Asked about his leadership approach and communications, Eisen said the board had previously asked him not to swear on social media after a joke about worms, which included a curse word, spiraled out of control. He stopped swearing on social media, he said. Eisen said he has ruffled feathers with his “sometimes confrontational” communications with prominent outside scientists, who dislike his approach to publishing. 

“I’m always outspoken. I wear my thoughts on my sleeve. I’ve always been involved in publishing reform for a quarter-century,” Eisen said. “I responded to criticism of what we’re doing — I would say — not always with the most delicate language.” 

Several Israeli scientists said on X that they were offended by his X posts. Eisen said he never meant to cause pain to people who were suffering; his intention, he said, was to call attention to the lack of care for Palestinian civilians. 
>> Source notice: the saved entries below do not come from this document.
(* ===== verification/EventLoop.v ===== *)
(** * The event loop and its channels

    Models src/src/net/EventLoop.cpp and src/src/net/Channel.cpp: registrations
    of channels under tokens that are never reused, the dispatch of a batch of
    epoll events, deferred tasks and [Quit].  The state has the channel objects
    that exist and the place [Loop] is at; what runs inside a callback or a task
    is any sequence of operations.  What epoll answers is given with each
    operation: the batches of (token, events) are arbitrary, stale and unknown
    tokens included. *)

From S2P Require Import Prelude.

Module EventLoop.

(** ** Channels *)

Definition EPOLLIN : Z := 1.
Definition EPOLLOUT : Z := 4.
Definition EPOLLERR : Z := 8.
Definition EPOLLHUP : Z := 16.
Definition EPOLLRDHUP : Z := 8192.

(** Of a callback only whether it is set. *)
Record channel := mkChannel {
  fd_ : Z;
  events_ : Z;
  registration_token_ : Z;
  added_ : bool;
  read_callback_ : bool;
  write_callback_ : bool
}.

Definition Channel (fd : Z) : channel := mkChannel fd 0 0 false false false.
Definition SetReadCallback (b : bool) (c : channel) : channel :=
  mkChannel (fd_ c) (events_ c) (registration_token_ c) (added_ c) b (write_callback_ c).
Definition SetWriteCallback (b : bool) (c : channel) : channel :=
  mkChannel (fd_ c) (events_ c) (registration_token_ c) (added_ c) (read_callback_ c) b.
Definition with_events (e : Z) (c : channel) : channel :=
  mkChannel (fd_ c) e (registration_token_ c) (added_ c) (read_callback_ c) (write_callback_ c).
Definition with_token (t : Z) (b : bool) (c : channel) : channel :=
  mkChannel (fd_ c) (events_ c) t b (read_callback_ c) (write_callback_ c).

(** [events_ &= ~mask] *)
Definition clear (mask e : Z) : Z := Z.ldiff e mask.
Israel began a complete siege and aerial bombardment of Gaza in retaliation for Hamas’ terrorist attack on Oct. 7, which killed more than 1,400 people. So far more than 7,000 people in Gaza are estimated to have been killed amid a humanitarian crisis.

“I expressed my opinion, an opinion about the way that American institutions, especially universities, have been kind of not expressing equal concern for the deaths of Palestinians as they have Israelis, which I think is a moral mistake and a political mistake,” Eisen said. “I don’t think that Israeli scientists should feel like the scientific community does not have their backs. The support has been very strong — I thought it was obvious. People don’t always express themselves well in these situations. I wish I made clear how I empathized with them, too.”

Lara Urban, a reviewing editor at eLife who also contributed to its early career advisory group, resigned in solidarity after Eisen was fired. Urban, who receives a small yearly stipend for work on the advisory group, said she viewed Eisen as someone who was trying to push equity and inclusion forward within scientific publishing, that his social media postings stood up for minority opinions within the scientific community and that the board’s actions would chill free academic speech. 

Urban was part of a group of early-career scientists who wrote to the board as it considered whether to fire Eisen. She said the group never heard back. 

“It was a personal opinion,” said Urban, a principal investigator and genomics researcher at Helmholtz Munich, a research institute in Germany. “We really got more and more concerned that, most importantly, there was a precedent being set, that someone can be fired for voicing an unpopular opinion. Freedom of speech is very important in academia.” 

Eisen said the board had every right to fire him, that no one should feel sorry for him and that he is not concerned that the firing put his employment elsewhere at risk. He does feel the institution of eLife failed because it bowed to social media calls for his dismissal. 

“It’s terrifying we function this way. It’s terrifying institutions are more concerned about what mobs think of them than doing the right thing,” Eisen said. “I think we have to learn to say things we disagree with without them being hounded off the face of the Earth.”

CORRECTION (Oct. 26, 2023, 5:37 p.m. ET): A previous version of this article misspelled the last name of the fired editor. He is Michael Eisen, not Eisner. 

CORRECTION (Oct. 27, 2023, 3:51 p.m. ET): A previous version of this article misstated what Helmholtz Munich is. It is a research institute, not a university.